Find and copy each line of the records where the string "released" shows up.

################

(** Queue length in sequence space: the bytes, plus one for a FIN. *)
Lemma pend_len_app_bytes has l :
  Forall (fun e => is_syn e = false) l -> fin_shape has l ->
  Zlen (app_bytes l) <= pend_len l <= Zlen (app_bytes l) + 1.
Proof.
  intros Hs. revert has. induction Hs as [|e l He Hl IH]; intros has Hf; [change (pend_len []) with 0; vm_compute; split; congruence|].
  unfold app_bytes. cbn [map concat]. fold (app_bytes l). rewrite Zlen_app. simpl pend_len.
  unfold seq_len. rewrite He. destruct l as [|e2 l].
  - simpl. change (Zlen (app_bytes [])) with 0. destruct (is_fin e); lia.
  - destruct Hf as [Hf1 Hf2]. specialize (IH has Hf2). rewrite Hf1. lia.
Qed.

(** ** Changing marks only *)

(** [e'] is [e] with other transmission marks: what SACK processing, recovery
    retransmission and RTT sampling do to an entry. *)
Definition remarked (e e' : PendingTransmission) : Prop :=
  sequence_start e' = sequence_start e /\ is_syn e' = is_syn e /\ is_fin e' = is_fin e /\
  is_active_syn e' = is_active_syn e /\ p_flags e' = p_flags e /\ p_payload e' = p_payload e /\
  first_sent_at e' = first_sent_at e /\
  timeout_interval e' = timeout_interval e /\ timeout_retransmit_count e' = timeout_retransmit_count e.

Lemma remarked_refl e : remarked e e.
Proof. unfold remarked. tauto. Qed.

Lemma remarked_list_refl l : Forall2 remarked l l.
Proof. induction l; constructor; auto using remarked_refl. Qed.

Lemma remarked_trans a b c : remarked a b -> remarked b c -> remarked a c.
Proof. unfold remarked. intros. destruct_and!. split_and!; congruence. Qed.
(* ===== verification/TcpHandler.v ===== *)
(** * Segment processing of one connection
    ([src/src/tcp_connection.cpp], lines 784-791 and 866-1294)

    [handleSynchronized] and its stages, [handleSynSent] and
    [handleTimeWait]. A handler returns the result with the connection after
    it; [None] stands for a read outside a buffer, which the C++ program
    leaves undefined. *)

From S2P Require Import Prelude StdMap Addresses Tcp SeqNum TcpState TcpCongestion TcpSegments TcpSender TcpReceiver.

Definition startTimeWait (connection : Connection) (now : Z) : Connection :=
  connection <| state := TimeWait |> <| time_wait_deadline := Some (now + kTimeWaitDuration) |>
             <| pending := [] |>.

(** [vector(begin + from, begin + from + len)]. *)
Definition subRange (l : list Z) (from len : Z) : option (list Z) :=
  if from + len <=? Zlen l then Some (take (Z.to_nat len) (drop (Z.to_nat from) l)) else None.

(** ** Acknowledgement processing *)

(** Retirement, SACK marks and the peer window. *)
Definition processAck (connection : Connection) (segment : TcpSegment) (blocks : list TcpSackBlock) (now : Z) :
    TcpAckRetirementResult * bool * Connection :=
  let '(ack_result, connection) := retireAcknowledged connection (acknowledgment_number segment) now in
  let connection := if sack_permitted connection
    then applySackBlocks connection (acknowledgment_number segment) blocks else connection in
  let snd_wnd_before := snd_wnd connection in
  let connection := updateSendWindow connection segment in
  (ack_result, negb (snd_wnd connection =? snd_wnd_before), connection).

Definition fullAckExit (connection : Connection) : Connection :=
  connection <| cwnd := ssthresh connection |> <| in_fast_recovery := false |>
             <| congestion_avoidance_acked_bytes := 0 |>
             <| pending := clear_recovery_marks (pending connection) |>.

Definition partialAckDeflate (connection : Connection) (deflate_by : Z) : Connection :=
  let smss := effective_send_mss connection in
  let deflated := if deflate_by <? cwnd connection then cwnd connection - deflate_by else 0 in
  let deflated := Z.max deflated smss in
  let deflated := if smss <=? deflate_by then deflated + smss else deflated in
  connection <| cwnd := clampCwnd deflated |>.

Definition isDuplicateAck (connection : Connection) (segment : TcpSegment) (window_changed : bool) : bool :=
  let has_outstanding_data := existsb (fun p => negb (is_syn p) && negb (is_fin p)) (pending connection) in
  (acknowledgment_number segment =? snd_una connection) && empty (payload segment) &&
  negb (syn (flags segment)) && negb (fin (flags segment)) && negb window_changed && has_outstanding_data.

(** Reno/NewReno reaction to the acknowledgement: a retransmission, if any.
    [duplicate_ack_count] is an [int]; it stays far below its range. *)
Definition congestionStep (key : TcpConnectionKey) (connection : Connection) (segment : TcpSegment)
    (ack_result : TcpAckRetirementResult) (window_changed : bool) (now : Z) : option TcpSegment * Connection :=
  if ack_advanced ack_result then
    let connection := connection <| duplicate_ack_count := 0 |> in
    if in_fast_recovery connection then
      if sequenceLessOrEqual (recovery_point connection) (acknowledgment_number segment)
      then (None, fullAckExit connection)
      else
        let connection := partialAckDeflate connection (newly_acked_sequence_space ack_result) in
        recoveryRetransmit key connection now
    else (None, applyCongestionGrowth connection (newly_acked_data_bytes ack_result))
  else if isDuplicateAck connection segment window_changed then
    let connection := connection <| duplicate_ack_count := duplicate_ack_count connection + 1 |> in
    if in_fast_recovery connection then
      let connection := connection <| cwnd := clampCwnd (cwnd connection + effective_send_mss connection) |> in
      if sack_permitted connection then recoveryRetransmit key connection now else (None, connection)
    else if duplicate_ack_count connection =? 3 then beginFastRecovery key connection now
    else (None, connection)
  else if window_changed then (None, connection <| duplicate_ack_count := 0 |>)
  else (None, connection).

(** The state change an acknowledged local FIN causes. *)
Definition localFinStep (connection : Connection) (now : Z) : Connection :=
  let local_fin_acked := match local_fin_seq connection with
    | Some fin_seq => sequenceLessOrEqual (u32 (fin_seq + 1)) (snd_una connection)
    | None => false
    end in
  if state_eqb (state connection) FinWait1 && local_fin_acked then connection <| state := FinWait2 |>
  else if state_eqb (state connection) Closing && local_fin_acked then startTimeWait connection now
  else if state_eqb (state connection) LastAck && local_fin_acked then connection <| pending_removal := true |>
  else connection.

(** ** Receive processing *)

Definition scheduleIfSendable (key : TcpConnectionKey) (connection : Connection) (now : Z) :
    list TcpSegment * Connection :=
  if negb (pending_removal connection) &&
     (state_eqb (state connection) Established || state_eqb (state connection) CloseWait)
  then scheduleQueuedData key connection now
  else ([], updatePersistState connection now).

(** A segment with neither payload nor FIN. *)
Definition finishPureAck (key : TcpConnectionKey) (connection : Connection) (retransmit : option TcpSegment)
    (now : Z) : TcpReceiveResult * Connection :=
  let result := no_result <| connection_closed := pending_removal connection |>
                          <| fast_retransmit := retransmit |> in
  let '(segments, connection) := scheduleIfSendable key connection now in
  let result := result <| scheduled := segments |> in
  let result := if sack_permitted connection && negb (empty (out_of_order connection))
    then result <| reply := Some (makePureAck key connection None) |> else result in
  (result, connection).

(** Nothing of the segment lies in the receive window. *)
Definition finishOutside (key : TcpConnectionKey) (connection : Connection) (retransmit : option TcpSegment)
    (now : Z) : TcpReceiveResult * Connection :=
  let '(segments, connection) := scheduleIfSendable key connection now in
  let result := no_result <| fast_retransmit := retransmit |> <| scheduled := segments |> in
  let result := if empty segments || (sack_permitted connection && negb (empty (out_of_order connection)))
    then result <| reply := Some (makePureAck key connection None) |> else result in
  (result, connection).

(** The fragment that contains the inserted range. *)
Definition containingFragment (usable_start : Z) (l : list TcpReassemblyFragment) : option Z :=
  option_map frag_start
    (List.find (fun fragment => sequenceLessOrEqual (frag_start fragment) usable_start &&
                                sequenceGreater (frag_sequenceEnd fragment) usable_start) l).

(** Insertion of the payload bytes inside the window. *)
Definition storePayload (connection : Connection) (segment : TcpSegment) (usable_start usable_end : Z) :
    option (option Z * Connection) :=
  let prefix_trim := u32 (usable_start - sequence_number segment) in
  let usable_len := u32 (usable_end - usable_start) in
  usable_payload ← subRange (payload segment) prefix_trim usable_len;
  let connection := insertReassemblyFragment connection usable_start usable_payload in
  Some (containingFragment usable_start (out_of_order connection), connection).

(** Release, and consumption of a FIN that became next in order. *)
Definition deliver (connection : Connection) (now : Z) : list Z * bool * Connection :=
  let '(released, connection) := releaseContiguous connection in
  match pending_fin_seq connection with
  | Some fin_seq =>
      if fin_seq =? rcv_nxt connection then
        let connection := connection <| rcv_nxt := u32 (rcv_nxt connection + 1) |>
                                     <| pending_fin_seq := None |> in
        let connection :=
          if state_eqb (state connection) Established then connection <| state := CloseWait |>
          else if state_eqb (state connection) FinWait1 then connection <| state := Closing |>
          else if state_eqb (state connection) FinWait2 then startTimeWait connection now
          else connection in
        (released, true, connection)
      else (released, false, connection)
  | None => (released, false, connection)
  end.

Definition finishReceive (key : TcpConnectionKey) (connection : Connection) (retransmit : option TcpSegment)
    (most_recent_fragment_start : option Z) (now : Z) : TcpReceiveResult * Connection :=
  let '(released, closed, connection) := deliver connection now in
  let result := no_result <| accepted_payload := released |> <| fast_retransmit := retransmit |>
                          <| peer_closed := closed |> in
  let '(segments, connection) := scheduleIfSendable key connection now in
  let result := result <| scheduled := segments |> in
  let result := if (empty released && empty segments) ||
                   (sack_permitted connection && negb (empty (out_of_order connection)))
    then result <| reply := Some (makePureAck key connection most_recent_fragment_start) |> else result in
  (result, connection).

Definition fin_events_open (s : TcpState) : bool :=
  state_eqb s Established || state_eqb s FinWait1 || state_eqb s FinWait2.

(** The window acceptance test and what follows it. *)
Definition receiveSegment (key : TcpConnectionKey) (connection : Connection) (segment : TcpSegment)
    (retransmit : option TcpSegment) (now : Z) : option (TcpReceiveResult * Connection) :=
  let window := advertisedLogicalWindowFor connection in
  let window_end := u32 (rcv_nxt connection + window) in
  let seg_start := sequence_number segment in
  let seg_end := u32 (seg_start + u32 (Zlen (payload segment))) in
  let usable_start := sequenceMax (rcv_nxt connection) seg_start in
  let usable_end := sequenceMin seg_end window_end in
  let any_payload_in_window := sequenceGreater usable_end usable_start in
  let fin_in_window := fin_events_open (state connection) && fin (flags segment) &&
                       sequenceLessOrEqual (rcv_nxt connection) seg_end &&
                       sequenceGreater window_end seg_end in
  if negb any_payload_in_window && negb fin_in_window then Some (finishOutside key connection retransmit now) else
  '(most_recent, connection) ←
    (if any_payload_in_window then storePayload connection segment usable_start usable_end
     else Some (None, connection));
  let connection := if fin_in_window then connection <| pending_fin_seq := Some seg_end |> else connection in
  Some (finishReceive key connection retransmit most_recent now).

(** ** Handlers *)

Definition handleSynchronized (key : TcpConnectionKey) (connection : Connection) (segment : TcpSegment)
    (now : Z) : option (TcpReceiveResult * Connection) :=
  if syn (flags segment) then
    let duplicate_handshake_syn_ack :=
      ack (flags segment) && negb (rst (flags segment)) && negb (fin (flags segment)) &&
      empty (payload segment) && remote_isn_known connection &&
      (sequence_number segment =? remote_isn connection) &&
      (acknowledgment_number segment =? u32 (local_isn connection + 1)) in
    if negb duplicate_handshake_syn_ack then Some (no_result, connection)
    else Some (no_result <| reply := Some (makePureAck key connection None) |>, connection)
  else
  parsed ← parseTcpOptions (options segment);
  match parsed with
  | inr _ => Some (no_result, connection)
  | inl parsed_options =>
      if rst (flags segment) then
        if sequence_number segment =? rcv_nxt connection
        then Some (no_result <| connection_reset := true |>, connection <| pending_removal := true |>)
        else Some (no_result, connection)
      else if negb (ack (flags segment)) then Some (no_result, connection)
      else if negb (sequenceLessOrEqual (acknowledgment_number segment) (snd_nxt connection))
      then Some (no_result, connection)
      else
        let '(ack_result, window_changed, connection) :=
          processAck connection segment (sack_blocks parsed_options) now in
        let '(retransmit, connection) :=
          congestionStep key connection segment ack_result window_changed now in
        let connection := localFinStep connection now in
        if empty (payload segment) && negb (fin (flags segment))
        then Some (finishPureAck key connection retransmit now)
        else receiveSegment key connection segment retransmit now
  end.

################

EXERCISE OUTPUT
  let '(released, connection) := releaseContiguous connection in
        (released, true, connection)
      else (released, false, connection)
  | None => (released, false, connection)
  let '(released, closed, connection) := deliver connection now in
  let result := no_result <| accepted_payload := released |> <| fast_retransmit := retransmit |>
  let result := if (empty released && empty segments) ||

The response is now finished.